The second step is to run deduplication on a volume-by-volume basis. It is the user's choice. This can take a while, depending on the size of the volume and the number of blocks to be analyzed. It should not be huge time issue and the process can be scheduled. NetApp provides a best practices guide on what type of workloads you should run deduplication on. Not surprisingly, these workloads are situations where the chance for redundancy is fairly high.
At the top of the list is server virtualization images and user home directories. Because the NetApp system treats LUNs as files as well as regular files, the support of virtualized environments extends beyond just NFS-based VMware images. On the home directory, there is about 30 to 35 percent savings with their deduplication product.
Home directories generally see better results with a combined compression and deduplication, which NetApp does not currently offer. The third class is mid-tier applications that are business-critical but not mission-critical like Exchange and SharePoint. As with virtualized images, there is a high chance of redundant data in these environments.

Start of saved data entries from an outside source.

Definition InBox (r : rect) (x y : Z) : Prop := left r <= x <= right r /\ top r <= y <= bottom r.
Lemma InBox_Contains r x y : InBox r x y -> Contains r x y = true.
Proof. intros [H1 H2]. unfold Contains. rewrite !bool_decide_eq_true_2 by lia. done. Qed.

Lemma line_straight_ok g n r color dx dy : sized g n -> on_screen g r -> forall k m x y, Z.of_nat (length m) = n ->
  (forall j, 0 <= j < Z.of_nat k -> InBox r (x + j * dx) (y + j * dy)) ->
  within_box g r color m (line_straight m (x + y * BufferBytesPerRow g) (dx + dy * BufferBytesPerRow g) color k).
Proof.
  intros Hsz Hr. induction k as [|k IH]; intros m x y Hm Hin; [apply within_none|]. cbn [line_straight].
  eapply within_step; [done|done|done|apply InBox_Contains; specialize (Hin 0 ltac:(lia)); by rewrite !Z.mul_0_l, !Z.add_0_r in Hin|]. intros m' Hm'.
  replace (x + y * BufferBytesPerRow g + (dx + dy * BufferBytesPerRow g)) with (x + dx + (y + dy) * BufferBytesPerRow g) by lia. apply IH; [by rewrite Hm'|].
  intros j Hj. specialize (Hin (j + 1) ltac:(lia)). unfold InBox in *. lia.
Qed.

(** A diagonal: after [i] pixels the minor coordinate has moved [q] steps, and the error
  is what is left of [i * small]. *)
Lemma line_diagonal_ok g n r color mx my nx ny big small x0 y0 : sized g n -> on_screen g r -> 0 < big < 2 ^ 30 -> 0 <= small <= big ->
  (forall i q, 0 <= i <= big -> 0 <= q <= small -> InBox r (x0 + i * mx + q * nx) (y0 + i * my + q * ny)) ->
  forall k m i q e, Z.of_nat (length m) = n -> 0 <= i -> i + Z.of_nat k = big + 1 -> 0 <= q -> 0 <= e <= big -> i * small = q * big + e ->
  within_box g r color m (line_diagonal m (x0 + i * mx + q * nx + (y0 + i * my + q * ny) * BufferBytesPerRow g) e (mx + my * BufferBytesPerRow g) (nx + ny * BufferBytesPerRow g) big small color k).
Proof.
  intros Hsz Hr Hbig Hsmall Hin. induction k as [|k IH]; intros m i q e Hm Hi Hk Hq He E; [apply within_none|]. cbn [line_diagonal].
  eapply within_step; [done|done|done|apply InBox_Contains, Hin; nia|]. intros m' Hm'. rewrite s32_small by lia. case_decide as Hc.
  - rewrite s32_small by lia. replace (x0 + i * mx + q * nx + (y0 + i * my + q * ny) * BufferBytesPerRow g + (nx + ny * BufferBytesPerRow g) + (mx + my * BufferBytesPerRow g))
      with (x0 + (i + 1) * mx + (q + 1) * nx + (y0 + (i + 1) * my + (q + 1) * ny) * BufferBytesPerRow g) by lia. apply IH; lia.
  - replace (x0 + i * mx + q * nx + (y0 + i * my + q * ny) * BufferBytesPerRow g + (mx + my * BufferBytesPerRow g))
      with (x0 + (i + 1) * mx + q * nx + (y0 + (i + 1) * my + q * ny) * BufferBytesPerRow g) by lia. apply IH; lia.
Qed.

(** A line stays in the rectangle between its ends. *)
Lemma DrawLine_within g n m x1 y1 x2 y2 color : sized g n -> Z.of_nat (length m) = n -> 0 <= x1 < BufferWidth g -> 0 <= x2 < BufferWidth g -> 0 <= y1 < BufferHeight g -> 0 <= y2 < BufferHeight g ->
  BufferWidth g <= 2 ^ 30 -> BufferHeight g <= 2 ^ 30 ->
  within_box g (Rect (Z.min x1 x2) (Z.min y1 y2) (Z.max x1 x2) (Z.max y1 y2)) color m (DrawLine g m x1 y1 x2 y2 color).
Proof.
  intros Hsz Hm Hx1 Hx2 Hy1 Hy2 HW HH. set (r := Rect _ _ _ _). assert (on_screen g r) as Hr by (unfold on_screen; simpl; lia).
  assert (forall a b c d, 0 <= a < BufferWidth g -> 0 <= c < BufferWidth g -> 0 <= b -> d < BufferHeight g -> b <= d -> InBox r a b -> InBox r c d ->
    within_box g r color m (let deltaY := s32 (d - b) in let deltaX := if decide (a < c) then s32 (c - a) else s32 (a - c) in let xDir := if decide (a < c) then 1 else -1 in let ptr := spot g a b in
      if decide (deltaX = 0) then line_straight m ptr (BufferBytesPerRow g) color (Z.to_nat (deltaY + 1))
      else if decide (deltaY = 0) then line_straight m ptr xDir color (Z.to_nat (deltaX + 1))
      else if decide (deltaY < deltaX) then line_diagonal m ptr 0 xDir (BufferBytesPerRow g) deltaX deltaY color (Z.to_nat (deltaX + 1))
      else line_diagonal m ptr 0 (BufferBytesPerRow g) xDir deltaY deltaX color (Z.to_nat (deltaY + 1)))) as H.
  { intros a b c d Ha Hc Hb Hd Hbd [B1 B2] [B3 B4]. cbv zeta. unfold spot. pose proof (pixel_in g n a b Hsz ltac:(destruct Hsz; lia) ltac:(lia)) as (P1 & P2 & P3). pose proof Hsz as [].
    rewrite !s32_small by lia. set (dir := if decide (a < c) then 1 else -1). set (dX := if decide (a < c) then c - a else a - c).
    assert (c = a + dX * dir /\ 0 <= dX < 2 ^ 30 /\ (dir = 1 \/ dir = -1)) as (Ec & HdX & Hdir) by (unfold dX, dir; case_decide; lia).
    assert (forall i q, 0 <= i <= dX -> 0 <= q <= d - b -> InBox r (a + i * dir) (b + q)) as Hbox by (intros i q Hi Hq; unfold InBox in *; nia).
    destruct (decide (dX = 0)) as [E0|E0]; [|destruct (decide (d - b = 0)) as [E1|E1]; [|case_decide as E2]].
    - pose proof (line_straight_ok g n r color 0 1 Hsz Hr (Z.to_nat (d - b + 1)) m a b Hm) as L. rewrite Z.mul_1_l, Z.add_0_l in L. apply L. intros j Hj.
      specialize (Hbox 0 j ltac:(lia) ltac:(lia)). unfold InBox in *. lia.
    - pose proof (line_straight_ok g n r color dir 0 Hsz Hr (Z.to_nat (dX + 1)) m a b Hm) as L. rewrite Z.mul_0_l, Z.add_0_r in L. apply L. intros j Hj.
      specialize (Hbox j 0 ltac:(lia) ltac:(lia)). unfold InBox in *. lia.
    - pose proof (line_diagonal_ok g n r color dir 0 0 1 dX (d - b) a b Hsz Hr ltac:(lia) ltac:(lia)) as L. rewrite Z.mul_0_l, Z.mul_1_l, Z.add_0_r, Z.add_0_l in L.
      specialize (L ltac:(intros i q Hi Hq; specialize (Hbox i q ltac:(lia) ltac:(lia)); unfold InBox in *; lia) (Z.to_nat (dX + 1)) m 0 0 0). rewrite !Z.mul_0_l, !Z.add_0_r in L. apply L; lia.
    - pose proof (line_diagonal_ok g n r color 0 1 dir 0 (d - b) dX a b Hsz Hr ltac:(lia) ltac:(lia)) as L. rewrite Z.mul_0_l, Z.mul_1_l, Z.add_0_r, Z.add_0_l in L.
      specialize (L ltac:(intros i q Hi Hq; specialize (Hbox q i ltac:(lia) ltac:(lia)); unfold InBox in *; lia) (Z.to_nat (d - b + 1)) m 0 0 0). rewrite !Z.mul_0_l, !Z.add_0_r in L. apply L; lia. }
  unfold DrawLine. case_decide; apply H; try lia; unfold InBox, r; simpl; lia.
Qed.

End PixelsProof.
Lemma cursor_rows_ok g n x w : sized g n -> 0 <= x -> (w <= 16)%nat -> x + Z.of_nat w <= BufferBytesPerRow g -> forall h m saved y k, Z.of_nat (length m) = n -> bytes m -> length saved = 256%nat ->
  0 <= y -> y + Z.of_nat h <= BufferHeight g -> 0 <= k -> k + Z.of_nat h <= 16 ->
  cursor_rows m saved (x + y * BufferBytesPerRow g) (k * 16) (k * 16) (BufferBytesPerRow g - Z.of_nat w) w h =
    Ok (paint (area (BufferBytesPerRow g) (Rect x y (x + Z.of_nat w - 1) (y + Z.of_nat h - 1)) (fun px py => img kCursorBits ((k + (py - y)) * 16 + (px - x)))) m,
        paint (area 16 (Rect 0 k (Z.of_nat w - 1) (k + Z.of_nat h - 1)) (fun j i => Some (under m (x + j + (y + (i - k)) * BufferBytesPerRow g) (i * 16 + j)))) saved).
Proof.
  intros Hsz Hx Hw Hxw. induction h as [|h IH]; intros m saved y k Hm Hb Hsv Hy Hh Hk Hk2; [by rewrite !no_rows by lia|]. cbn [cursor_rows].
  pose proof (pixel_in g n x y Hsz ltac:(destruct Hsz; lia) ltac:(lia)) as (H1 & H2 & H3). rewrite cursor_row_ok by (try done; lia). cbn [cbind].
  replace (x + y * BufferBytesPerRow g + Z.of_nat w + (BufferBytesPerRow g - Z.of_nat w)) with (x + (y + 1) * BufferBytesPerRow g) by lia.
  replace (k * 16 + Z.of_nat w + (16 - Z.of_nat w)) with ((k + 1) * 16) by lia.
  rewrite IH; [|by rewrite length_paint| |by rewrite length_paint|lia..].
  - f_equal. f_equal.
    + rewrite <- (row_area (BufferBytesPerRow g) x (x + Z.of_nat w - 1) y (y + Z.of_nat (S h) - 1)) by (destruct Hsz; lia).
      replace (y + 1 + Z.of_nat h - 1) with (y + Z.of_nat (S h) - 1) by lia. replace (x + Z.of_nat w - 1 - x + 1) with (Z.of_nat w) by lia.
      rewrite (run_ext _ _ (fun j => img kCursorBits (k * 16 + j)) (fun j => img kCursorBits ((k + (y - y)) * 16 + (x + j - x)))) by (intros j _; f_equal; lia).
      apply area_ext. intros px py _. f_equal. lia.
    + rewrite <- (row_area 16 0 (Z.of_nat w - 1) k (k + Z.of_nat (S h) - 1)) by lia. replace (k + 1 + Z.of_nat h - 1) with (k + Z.of_nat (S h) - 1) by lia. replace (Z.of_nat w - 1 - 0 + 1) with (Z.of_nat w) by lia. rewrite Z.add_0_l.
      rewrite (run_ext _ _ (fun j => Some (under m (x + y * BufferBytesPerRow g + j) (k * 16 + j))) (fun j => Some (under m (x + (0 + j) + (y + (k - k)) * BufferBytesPerRow g) (k * 16 + (0 + j))))) by (intros j _; do 2 f_equal; lia).
      apply area_ext. intros j i [Hj Hi]%Contains_inv. cbn [left right top bottom] in *. f_equal. replace (y + 1 + (i - (k + 1))) with (y + (i - k)) by lia.
      unfold under. destruct (img kCursorBits (i * 16 + j)); [|done]. f_equal. rewrite aget_paint. unfold run. rewrite decide_False by nia. apply default_id.
  - apply paint_bytes; [done|]. intros i c. unfold run. case_decide; [|done]. intros Hi. pose proof (img_byte _ _ _ kCursorBits_bytes Hi). lia.
Qed.

(** The part of the screen that the pointer may cover, and what it paints there. *)
Definition cursor_area (g : renderer) (cx cy : Z) : rect := Rect cx cy (cx + cursorDisplayWidth g cx - 1) (cy + cursorDisplayHeight g cy - 1).
Definition cursor_pic (g : renderer) (cx cy : Z) : pic := area (BufferBytesPerRow g) (cursor_area g cx cy) (fun px py => img kCursorBits ((py - cy) * 16 + (px - cx))).
Definition pointable (g : renderer) (cx cy : Z) : Prop := 0 <= cx < BufferWidth g /\ 0 <= cy < BufferHeight g.

Definition picture (n : Z) (b : list Z) : Prop := Z.of_nat (length b) = n /\ bytes b.

Lemma picture_bytes n b : picture n b -> bytes b.
Proof. by intros [_ H]. Qed.

Lemma picture_paint n b f : picture n b -> (forall i c, f i = Some c -> 0 <= c < 256) -> picture n (paint f b).
Proof. intros [Hn Hb] Hf. split; [by rewrite length_paint|by apply paint_bytes]. Qed.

The applications that they advise users to stay away from are those that are mission-critical and have a high performance storage I/O need. NetApp admits that there is some performance overhead with their deduplication, and that you need to be careful what kind of workloads you have it handle. Most of the performance impact is the result of walking the file system and validating the duplicate data. Reading from the deduplicated pools is an extent management task for the operating system, very similar to reading from a snapshot, and imposes no significant overhead.
The two potential limitations that are up for debate is NetApp's use of deduplication as a post-process and the current lack of inclusion of compression. In both cases, NetApp will claim concerns about performance overhead vs. any potential added value to inline deduplication or adding compression.